[HOW TO COMPLETE THIS TASK] Begin with the line holding "- apply injective_projections;", then print every line after it through the end of the data, exactly and with nothing added.

------ RECORD SET

Lemma alloc_free_roundtrip_witness :
  free_pages (PmmFreePages (256 * 4096) 3 (snd (PmmAllocatePages 3 small_pmm))) = 64.
Proof.
  destruct (alloc_free_roundtrip small_pmm (snd (PmmAllocatePages 3 small_pmm)) 3 (256 * 4096))
    as (_ & H & _).
  - exact small_pmm_inv.
  - unfold is_u32; lia.
  - apply injective_projections; [vm_compute; reflexivity | reflexivity].
  - lia.
  - rewrite H. vm_compute. reflexivity.
Defined.

End Pmm.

------------

[RESULT FOR THIS TASK]
  - apply injective_projections; [vm_compute; reflexivity | reflexivity].
  - lia.
  - rewrite H. vm_compute. reflexivity.
Defined.

End Pmm.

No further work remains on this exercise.